Brasil é reconhecido oficialmente como país livre da febre aftosa com vacinação

Certificado internacional recebido nesta quinta (24) é resultado de mais de 50 anos de trabalho e cooperação entre o poder público e a iniciativa privada para erradicar a doença

O Brasil recebeu na tarde desta quinta-feira (24) o certificado da Organização Mundial de Saúde Animal (OIE) que confere ao País o status de livre da febre aftosa com vacinação. O documento foi entregue pelo ministro da Agricultura, Pecuária e Abastecimento, Blairo Maggi, durante a 86ª reunião da OIE, em Paris.

Essa conquista é resultado de mais de 50 anos de trabalho de erradicação e prevenção da doença nos rebanhos e foi comemorada pelo ministro: “a partir desse reconhecimento, o Brasil tem novo status no mercado mundial e poderá acessar mercados que ainda estão fechados.”

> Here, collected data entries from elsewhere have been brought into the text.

(* ===== verification/GroupMessages.v ===== *)
(** * Processing incoming messages

    Models [MlsGroup::process_message] ([group/mls_group/processing.rs]) and what an
    observer of a public group does with a message
    ([group/public_group/process.rs]): the checks, the decryption, the choice of the
    sender's credential, the signature, and what becomes of the content.

    A message changes the group in one way only: the decryption moves the ratchets of
    the message secrets on, in memory.  The theorems follow a message from the
    sender's group to the receiver's and a commit from one epoch to the next. *)

From Stdlib Require Import String.
From stdpp Require Import functions.
From S2P Require Import Prelude TreeMath Crypto Tls BinaryTree SenderRatchet SecretTree LeafNodes Nodes TreeSyncDiff TreeHash UpdatePaths TreeKem TreeSync EpochStores Proposals PublicGroup Validation Storage Commits KeySchedule Members Framing GroupState Countables Agreement.

(** ** Data *)

Inductive ProcessMessageError :=
| ProcessLibraryError (e : LibraryError)
| IncompatibleWireFormat
| ProcessValidation (e : ValidationError)
| ProcessGroupState (e : MlsGroupStateError)
| InvalidCommit (e : StageCommitError)
| UnauthorizedExternalApplicationMessage
| UnsupportedProposalType.

(** [C] is the type of staged commits *)
Inductive ProcessedMessageContent (C : Type) :=
| ApplicationMessage (message : bytes)
| ProposalMessage (p : QueuedProposal)
| ExternalJoinProposalMessage (p : QueuedProposal)
| StagedCommitMessage (c : C).
Arguments ApplicationMessage {C} _.
Arguments ProposalMessage {C} _.
Arguments ExternalJoinProposalMessage {C} _.
Arguments StagedCommitMessage {C} _.

Record ProcessedMessage (C : Type) := mkProcessedMessage {
  processed_group_id : bytes;
  processed_epoch : Z;
  processed_sender : Sender;
  processed_aad : bytes;
  processed_content : ProcessedMessageContent C;
  processed_credential : Credential
}.
Arguments mkProcessedMessage {C} _ _ _ _ _ _.
Arguments processed_group_id {C} _.
Arguments processed_epoch {C} _.
Arguments processed_sender {C} _.
Arguments processed_aad {C} _.
Arguments processed_content {C} _.
Arguments processed_credential {C} _.

Section Processing.
Context `{!InboundBodies} `{!FramingEncoding} `{!ContextEncoding} `{!OpenMlsCrypto} `{!AeadProvider} `{!SignatureProvider}.

Record UnverifiedMessage := mkUnverifiedMessage {
  unverified_content : VerifiableAuthenticatedContentIn;
  unverified_credential : Credential;
  unverified_pk : bytes;
  unverified_context : option SenderContext
}.

(** [self.wire_format()] of a [ProtocolMessage] *)
Definition protocol_wire_format (m : InboundProtocolMessage) : WireFormat :=
  match m with ProtocolPrivateMessage _ => WirePrivateMessage | ProtocolPublicMessage _ => WirePublicMessage end.

(** ** Parsing *)

(** The credential and key of the member at a leaf: in the tree for a message of this
    epoch, else by position in the list of the members of that epoch *)
Definition look_up_credential_with_key {M} (g : PublicGroup) (store : option (MessageSecretsStore M)) (message_epoch : Z) (leaf : LeafNodeIndex) :
    option (Credential * bytes) :=
  if message_epoch =? gc_epoch (group_context g) then
    (fun l => (leaf_credential (payload l), leaf_signature_key (payload l))) <$> TreeSync_leaf (treesync g) leaf
  else
    store ← store;
    (fun m => (member_credential m, member_signature_key m)) <$> leaves_for_epoch store message_epoch !! Z.to_nat leaf.

Definition sender_context_of (g : PublicGroup) (s : Sender) : option SenderContext :=
  match s with
  | Sender_Member leaf_index => Some (ContextMember (PublicGroup_group_id g) leaf_index)
  | NewMemberCommit => Some (ContextExternalCommit (PublicGroup_group_id g) (TreeSync_free_leaf_index (treesync g)))
  | Sender_External _ | NewMemberProposal => None
  end.

Definition PublicGroup_parse_message {M} (g : PublicGroup) (v : VerifiableAuthenticatedContentIn) (store : option (MessageSecretsStore M)) :
    outcome ValidationError UnverifiedMessage :=
  let epoch := in_epoch (tbs_content (verifiable_tbs v)) in
  _ ← validate_verifiable_content g (verifiable_sender v) epoch (verifiable_content_type v) (tbs_wire_format (verifiable_tbs v))
        (auth_confirmation_tag (verifiable_auth v)) store;
  '(credential, signature_key) ← message_credential v (look_up_credential_with_key g store epoch) (external_senders (gc_extensions (group_context g)));
  Ok {| unverified_content := v; unverified_credential := credential; unverified_pk := signature_key;
        unverified_context := sender_context_of g (verifiable_sender v) |}.

(** [UnverifiedMessage::verify], with the algorithm of the ciphersuite *)
Definition verify_unverified (c : Ciphersuite) (version : ProtocolVersion) (u : UnverifiedMessage) : outcome ValidationError (AuthenticatedContent * Credential) :=
  UnverifiedMessage_verify (unverified_content u) (unverified_credential u) (signature_algorithm c) (unverified_pk u) (unverified_context u) c version.

(** ** Processing *)

Section Contents.
Context `{!ProposalHashing}.
Context (tls_authenticated_content : AuthenticatedContent -> option bytes).

Definition queue_by_ref (c : Ciphersuite) (m : AuthenticatedContent) : outcome ProcessMessageError QueuedProposal :=
  map_err ProcessLibraryError (from_authenticated_content_by_ref tls_authenticated_content c m).

(** The part that members and observers share: [stage] stages a commit, [own_epoch] is
    the epoch of the group, [epoch] the one that the result names. *)
Definition process_verified_content {C : Type} (c : Ciphersuite) (group_id : bytes) (own_epoch epoch : Z) (stage : AuthenticatedContent -> outcome StageCommitError C)
    (m : AuthenticatedContent) (credential : Credential) : outcome ProcessMessageError (ProcessedMessage C) :=
  let result e content := mkProcessedMessage group_id e (content_sender (ac_content m)) (authenticated_data (ac_content m)) content credential in
  match content_sender (ac_content m) with
  | Sender_External _ =>
    match content_body (ac_content m) with
    | BodyApplication _ => Err UnauthorizedExternalApplicationMessage
    | BodyProposal (Remove _) => p ← queue_by_ref c m; Ok (result own_epoch (ProposalMessage p))
    | BodyProposal _ => Err UnsupportedProposalType
    | BodyCommit _ => Panic
    end
  | sender =>
    content ← (match content_body (ac_content m) with
      | BodyApplication message => Ok (ApplicationMessage message)
      | BodyProposal _ =>
        p ← queue_by_ref c m;
        Ok (match sender with NewMemberProposal => ExternalJoinProposalMessage p | _ => ProposalMessage p end)
      | BodyCommit _ => staged ← map_err InvalidCommit (stage m); Ok (StagedCommitMessage staged)
      end);
    Ok (result epoch content)
  end.

(** [PublicGroup::process_unverified_message] and [process_message] of an observer *)
Context `{!TreeHashing} `{!TranscriptEncoding}.

Definition PublicGroup_process_unverified_message (now : option Z) (g : PublicGroup) (u : UnverifiedMessage) :
    outcome ProcessMessageError (ProcessedMessage MemberCommit) :=
  let c := PublicGroup_ciphersuite g in
  '(content, credential) ← map_err ProcessValidation (verify_unverified c (PublicGroup_version g) u);
  let epoch := gc_epoch (group_context g) in
  process_verified_content c (PublicGroup_group_id g) epoch epoch (fun m => stage_commit now g m) content credential.

Definition PublicGroup_process_message (now : option Z) (g : PublicGroup) (m : InboundProtocolMessage) : outcome ProcessMessageError (ProcessedMessage MemberCommit) :=
  _ ← map_err ProcessValidation (validate_framing g (protocol_header m));
  match m with
  | ProtocolPrivateMessage _ => Err IncompatibleWireFormat
  | ProtocolPublicMessage public_message =>
    context ← ok_or (tls_group_context (group_context g)) (ProcessLibraryError LibraryMissingBoundsCheck);
    v ← map_err ProcessValidation (from_inbound_public_message public_message None context (PublicGroup_ciphersuite g));
    u ← map_err ProcessValidation (PublicGroup_parse_message (M := MessageSecrets) g v None);
    PublicGroup_process_unverified_message now g u
  end.

(** *** Members *)

Context `{!OpenMlsHpke} `{!HpkeExport} `{!PskEncoding} `{!Serde Psk} `{!Serde PskBundle} `{!Serde bytes} `{!Serde (list EncryptionKeyPair)} `{!Serde Z} `{!Serde StoredKeyPair}.

Definition decrypt_message (m : InboundProtocolMessage) (configuration : SenderRatchetConfiguration) : method MlsGroup ValidationError VerifiableAuthenticatedContentIn :=
  g ← get;
  lift (validate_framing (public_group g) (protocol_header m));;
  match m with
  | ProtocolPublicMessage public_message =>
    message_secrets ← lift (map_err (fun e => match e with TooDistantInThePast => NoPastEpochData | _ => ValidationLibraryError LibraryCustom end)
      (message_secrets_for_epoch g (pm_epoch (protocol_header m))));
    lift (from_inbound_public_message public_message (Some message_secrets) (ms_serialized_context message_secrets) (MlsGroup_ciphersuite g))
  | ProtocolPrivateMessage ciphertext =>
    with_message_secrets (priv_epoch ciphertext) (UnableToDecrypt AeadError)
      (from_inbound_ciphertext ciphertext (MlsGroup_ciphersuite g) (own_leaf_index g) configuration)
  end.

Ainda segundo Maggi, a certificação beneficiará também as exportações de carne suína. “Se você não tem o País livre, o mercado não aceita a carne suína. Temos um estado na federação (Santa Catarina) que é livre sem vacinação, então, esse podia exportar, por exemplo, para o Japão, para Coreia e outros mercados. Em resumo, muda o status e ao mudar, você tem mais gente para conversar, mais países para comercializar”, afirmou.

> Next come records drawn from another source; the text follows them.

(* ===== verification/GroupPersistence.v ===== *)
(** * Groups of a client in the store

    The operations of [GroupState] and [process_message] of [GroupMessages] on the
    group in memory and its copy in the store.  The store mirrors the group but for
    the message secrets, whatever a client does; the message secrets are as in memory
    until a message is processed, and again after a merge.  The life cycle of a group
    and what merging a commit does to it are here too. *)

From Stdlib Require Import String.
From S2P Require Import Prelude TreeMath Crypto Tls BinaryTree SenderRatchet SecretTree LeafNodes Nodes TreeSyncDiff TreeHash UpdatePaths TreeKem TreeSync EpochStores Proposals PublicGroup Validation Storage Commits KeySchedule Members Framing GroupState Countables Agreement GroupMessages.

Section Persist.
Context `{!Serde bytes} `{!SerdeLaws bytes} `{!Serde Z} `{!SerdeLaws Z} `{!Serde TreeSync} `{!SerdeLaws TreeSync}.
Context `{!Serde GroupContext} `{!SerdeLaws GroupContext} `{!Serde InterimTranscriptHash} `{!SerdeLaws InterimTranscriptHash}.
Context `{!Serde ConfirmationTag} `{!SerdeLaws ConfirmationTag} `{!Serde QueuedProposal} `{!SerdeLaws QueuedProposal}.
Context `{!Serde (bytes * bytes)} `{!SerdeLaws (bytes * bytes)} `{!Serde (list bytes)} `{!SerdeLaws (list bytes)} `{!JsonArrays bytes bytes}.
Context `{!Serde GroupEpochSecrets} `{!SerdeLaws GroupEpochSecrets} `{!Serde LeafNode} `{!SerdeLaws LeafNode}.
Context `{!Serde (MessageSecretsStore MessageSecrets)} `{!SerdeLaws (MessageSecretsStore MessageSecrets)}.
Context `{!Serde (ResumptionPskStore Secret)} `{!SerdeLaws (ResumptionPskStore Secret)} `{!Serde MlsGroupJoinConfig} `{!SerdeLaws MlsGroupJoinConfig}.
Context `{!Serde MlsGroupState} `{!SerdeLaws MlsGroupState} `{!Serde StoredKeyPair} `{!SerdeLaws StoredKeyPair}.
Context `{!Serde (list EncryptionKeyPair)} `{!SerdeLaws (list EncryptionKeyPair)}.

Lemma elem_of_List_filter {A : Type} (p : A -> bool) l x : x ∈ List.filter p l <-> x ∈ l /\ p x = true.
Proof. by rewrite !list_elem_of_In, filter_In. Qed.

(** *** Operations that only add to the group *)

(** Entries no part of the mirror is in *)
Lemma mirrors_insert st g l k v : bool_decide (l ∈ [MESSAGE_SECRETS_LABEL; ENCRYPTION_KEY_PAIR_LABEL]) = true ->
  mirrors st g -> mirrors (<[build_key_from_vec l k := v]> st) g.
Proof.
  intros Hl%bool_decide_eq_true [Mt Mg Mc Mi Mq Ms Mx Mr Mf Mst Ml Mk Mp]. apply list_elem_of_In in Hl. repeat destruct Hl as [<-|Hl]; try destruct Hl.
  all: split; try (by other_label); try done; try by apply queue_holds_insert.
  all: intros Hact; destruct (Mk Hact) as [pairs E]; exists pairs; by other_label.
Qed.

(** Parts of the group that are not in the mirror *)
Lemma mirrors_ms st g ms : mirrors st (set_message_store ms g) <-> mirrors st g.
Proof. split; intros [Mt Mg Mc Mi Mq Ms Mx Mr Mf Mst Ml Mk Mp]; by split. Qed.
Lemma mirrors_aad st g x : mirrors st (set_aad x g) <-> mirrors st g.
Proof. split; intros [Mt Mg Mc Mi Mq Ms Mx Mr Mf Mst Ml Mk Mp]; by split. Qed.

Definition references (g : MlsGroup) : list ProposalRef := map proposal_reference (MlsGroup_proposal_store g).

(** An operation appends to the proposals of the group.  It keeps the mirror when
    the references of the proposals are different, and when it succeeds it leaves no
    message secrets behind that are not stored. *)
Record keeps {E A : Type} (c : method client E A) (s : client) : Prop := {
  ke_id : MlsGroup_group_id (c s).2.1 = MlsGroup_group_id s.1;
  ke_prefix : MlsGroup_proposal_store s.1 `prefix_of` MlsGroup_proposal_store (c s).2.1;
  ke_mirrors : mirrors s.2 s.1 -> NoDup (references (c s).2.1) -> mirrors (c s).2.2 (c s).2.1 /\
    forall x, (c s).1 = Ok x -> secrets_stored s.2 s.1 -> secrets_stored (c s).2.2 (c s).2.1
}.

Lemma references_prefix g g' : MlsGroup_proposal_store g `prefix_of` MlsGroup_proposal_store g' -> NoDup (references g') -> NoDup (references g).
Proof. intros [l E] Hd. unfold references in *. rewrite E, map_app in Hd. by apply NoDup_app in Hd as [? _]. Qed.

Lemma keeps_bind {E A B : Type} (c : method client E A) (k : A -> method client E B) s :
  keeps c s -> (forall x s', c s = (Ok x, s') -> MlsGroup_group_id s'.1 = MlsGroup_group_id s.1 -> keeps (k x) s') -> keeps (c ≫= k) s.
Proof.
  intros [Ci Cp Cm] Hk. unfold mbind, method_bind. destruct (c s) as [[x|e|] s'] eqn:E0; cbn [fst snd] in *.
  2,3: split; unfold mbind, method_bind; rewrite E0; [done..|intros Hm Hd; split; [by apply Cm|done]].
  destruct (Hk x s' eq_refl Ci) as [Ki Kp Km]. split; unfold mbind, method_bind; rewrite E0.
  - congruence.
  - by etrans.
  - intros Hm Hd. destruct (Cm Hm) as [Hm' Cs]; [by eapply references_prefix|]. destruct (Km Hm' Hd) as [Hm'' Ks]. split; [done|].
    intros y Ey Hs. eapply Ks; [done|]. by eapply Cs.
Qed.

(** A call that leaves the group and the store as they are *)
Lemma keeps_pure {E A : Type} (c : method client E A) s : (c s).2 = s -> keeps c s.
Proof. intros Es. split; rewrite ?Es; done. Qed.

Lemma keeps_lift_state {E F A : Type} (f : E -> F) (c : method client E A) s : keeps c s -> keeps (lift_state f c) s.
Proof.
  intros [Ci Cp Cm]. split; unfold lift_state; destruct (c s) as [o s']; cbn [fst snd] in *; try done.
  intros Hm Hd. destruct (Cm Hm Hd) as [? Cs]. split; [done|]. intros x Ex. destruct o; [|done..]. by eapply Cs.
Qed.

Lemma keeps_aad {E : Type} x s : keeps (on_mls (E := E) (modify (set_aad x))) s.
Proof. split; try done. intros Hm _. split; [by apply mirrors_aad|done]. Qed.

Lemma queue_proposal_total (st : MemoryStorage) (g r : bytes) (p : QueuedProposal) l : stored_list st (entry PROPOSAL_QUEUE_REFS_LABEL g) l ->
  (Memory.queue_proposal g r p st).1 = Ok tt.
Proof.
  intros Hl. unfold Memory.queue_proposal, or_fail, Memory.write. run. rewrite !to_vec_encode. erewrite append_spec; [done|].
  unfold stored_list. rewrite lookup_insert_ne by (apply keys_differ; reflexivity). exact Hl.
Qed.

Lemma keeps_same {E A : Type} (c c' : method client E A) s : c s = c' s -> keeps c' s -> keeps c s.
Proof. intros Es [Ci Cp Cm]. by split; rewrite Es. Qed.

(** Calls that read the state and calls of other components *)
Lemma keeps_get {E A : Type} (k : client -> method client E A) s : keeps (k s) s -> keeps (get ≫= k) s.
Proof. by apply keeps_same. Qed.

Lemma keeps_lift {E A B : Type} (o : outcome E A) (k : A -> method client E B) s : (forall x, o = Ok x -> keeps (k x) s) -> keeps (lift o ≫= k) s.
Proof.
  intros Hk. apply keeps_bind; [by apply keeps_pure|]. intros x s' Ex _. injection Ex as Ex <-. by apply Hk.
Qed.

(** Appends to the proposals in the store and in memory *)
Lemma keeps_queue {E : Type} (f : MemoryStorageError -> E) (p : QueuedProposal) s :
  keeps (on_store f (Memory.queue_proposal (MlsGroup_group_id s.1) (proposal_reference p : bytes) p);;
         on_mls (modify (fun g => set_group_proposals (ProposalStore_add p (MlsGroup_proposal_store g)) g))) s.
Proof.
  destruct s as [g st]. set (c := _ ≫= _). cbn [fst snd] in *.
  set (o := (Memory.queue_proposal (MlsGroup_group_id g) (proposal_reference p : bytes) p st).1).
  set (st' := (Memory.queue_proposal (MlsGroup_group_id g) (proposal_reference p : bytes) p st).2).
  assert (Hc : (c (g, st)).2 = (match o with Ok _ => set_group_proposals (MlsGroup_proposal_store g ++ [p]) g | _ => g end, st')).
  { unfold o, st', c, on_store, lift_state, on_mls. run. cbn [fst snd]. by destruct (Memory.queue_proposal _ _ _ st) as [[] ?]. }
  split; rewrite Hc; cbn [fst snd].
  - by destruct o.
  - destruct o; [|done..]. by exists [p].
  - intros Hm. unfold o. rewrite (queue_proposal_total _ _ _ _ _ (qh_refs _ _ _ (mi_proposals _ _ Hm))). intros Hd.
    destruct (queue_proposal_spec st (MlsGroup_group_id g) (referenced (MlsGroup_proposal_store g)) (proposal_reference p : bytes) p) as (st1 & E1 & Hq & Hk).
    { exact (mi_proposals _ _ Hm). }
    { rewrite referenced_refs. change (NoDup (map proposal_reference (MlsGroup_proposal_store g ++ [p]))) in Hd. rewrite map_app in Hd. apply NoDup_app in Hd as (_ & Hd & _). intros Hin. apply (Hd _ Hin). by left. }
    unfold st'. rewrite E1. cbn [snd].
    assert (Hk' : forall l k, bool_decide (l ∈ labels) && negb (bool_decide (l = QUEUED_PROPOSAL_LABEL)) && negb (bool_decide (l = PROPOSAL_QUEUE_REFS_LABEL)) = true ->
      st1 !! build_key_from_vec l k = st !! build_key_from_vec l k).
    { intros l k [[Hl Hne]%andb_true_iff Hne']%andb_true_iff. apply Hk; apply keys_differ; by rewrite Hl, ?Hne, ?Hne'. }
    destruct Hm as [Mt Mg Mc Mi Mq Ms Mx Mr Mf Mst Ml Mk Mp]. split.
    + split; try done; try (unfold holds, stored_list, entry in *; by rewrite Hk').
      * change (queue_holds st1 (MlsGroup_group_id g) (referenced (MlsGroup_proposal_store g ++ [p]))). unfold referenced. rewrite map_app. exact Hq.
      * intros Hact. destruct (Mk Hact) as [pairs Ep]. exists pairs. unfold epoch_entry in *. by rewrite Hk'.
    + intros _ _ Hs. unfold secrets_stored, holds, entry in *. by rewrite Hk'.
Qed.

Lemma keeps_pair {E A : Type} (c d : method client E ()) (k : () -> method client E A) (s : client) : keeps (c;; d) s ->
  (forall s', MlsGroup_group_id s'.1 = MlsGroup_group_id s.1 -> keeps (k tt) s') -> keeps (c;; d ≫= k) s.
Proof.
  intros Hc Hk. eapply keeps_same; [|eapply (keeps_bind _ k); [exact Hc|intros [] s' _; apply Hk]].
  unfold mbind, method_bind. by destruct (c s) as [[] ?].
Qed.

Lemma keeps_queue_then {E A : Type} (f : MemoryStorageError -> E) (p : QueuedProposal) (id : bytes) (k : () -> method client E A) (s : client) :
  id = MlsGroup_group_id s.1 -> (forall s', MlsGroup_group_id s'.1 = id -> keeps (k tt) s') ->
  keeps (on_store f (Memory.queue_proposal id (proposal_reference p : bytes) p);;
         on_mls (modify (fun g => set_group_proposals (ProposalStore_add p (MlsGroup_proposal_store g)) g)) ≫= k) s.
Proof. intros -> Hk. apply keeps_pair; [apply keeps_queue|done]. Qed.

(** [encrypt] writes the message secrets it changes. *)
Section Sending.
Context `{!InboundBodies} `{!FramingEncoding} `{!ContextEncoding} `{!OpenMlsCrypto} `{!AeadProvider} `{!ProposalHashing}.
Context (tls_authenticated_content : AuthenticatedContent -> option bytes).

Lemma keeps_encrypt pr m s : keeps (encrypt pr m) s.
Proof.
  destruct s as [g st]. unfold encrypt. split; unfold on_mls; run; cbn [fst snd];
    (destruct (try_from_authenticated_content _ _ _ _ _) as [[msg|e|] ms]; cbn [fst snd];
     [unfold Memory.write_message_secrets; rewrite (on_store_ok _ _ _ _ _ _ (put_spec _ _ _ _)); cbn [fst snd]|..]); try done.
  - intros Hm _. split; [by apply mirrors_insert, mirrors_ms|]. intros _ _ _. unfold secrets_stored, holds, entry. by rewrite lookup_insert_eq.
  - intros Hm _. split; [by apply mirrors_ms|done].
  - intros Hm _. split; [by apply mirrors_ms|done].
Qed.

Lemma keeps_content pr m s : keeps (content_to_mls_message pr m) s.
Proof.
  unfold content_to_mls_message. apply keeps_get. case_match.
  - apply keeps_bind; [apply keeps_lift_state, keeps_encrypt|]. intros ? ? _ _. by apply keeps_pure.
  - apply keeps_bind; [apply keeps_pure; by case_match|]. intros ? ? _ _. by apply keeps_pure.
Qed.

Ltac keep := repeat match goal with
  | |- keeps (get ≫= _) _ => apply keeps_get
  | |- keeps (lift _ ≫= _) _ => apply keeps_lift; intros ? ?
  | |- keeps (lift_state _ _) _ => apply keeps_lift_state
  | |- keeps (on_mls (modify (set_aad _))) _ => apply keeps_aad
  | |- keeps (content_to_mls_message _ _) _ => apply keeps_content
  | |- keeps (encrypt _ _) _ => apply keeps_encrypt
  | |- keeps (on_store _ (Memory.queue_proposal _ _ _) ≫= _) _ => apply keeps_queue_then; [done|intros ? ?]
  | |- keeps (on_store _ _ ≫= _) _ => fail 1
  | |- keeps (mret _) _ => by apply keeps_pure
  | |- keeps (fail _) _ => by apply keeps_pure
  | |- keeps (match _ with _ => _ end) _ => case_match
  | |- keeps (_ ≫= _) _ => apply keeps_bind; [|intros ? ? ? ?]
  end.

Lemma keeps_message pr m s : keeps (create_message pr m) s.
Proof. unfold create_message, reset_aad. keep. Qed.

Para erradicar a doença, o Brasil iniciou campanhas de vacinação ainda na década de 1960. Trinta anos depois, a partir dos anos 1990, foi criado o Programa Nacional de Erradicação da Febre Aftosa (Pnefa). Foi por meio dessa iniciativa que as estratégias de combate à doença passaram a focar na erradicação e não no controle da febre, como ocorria até então.

Com a vacinação nos pastos, a vigilância nas fronteiras e a estruturação da rede laboratorial do País, os rebanhos do Brasil não registram ocorrência de febre aftosa no Brasil desde 2006. Agora, o Ministério da Agricultura trabalha com um cronograma para que o País fique livre da doença sem vacinação até 2023.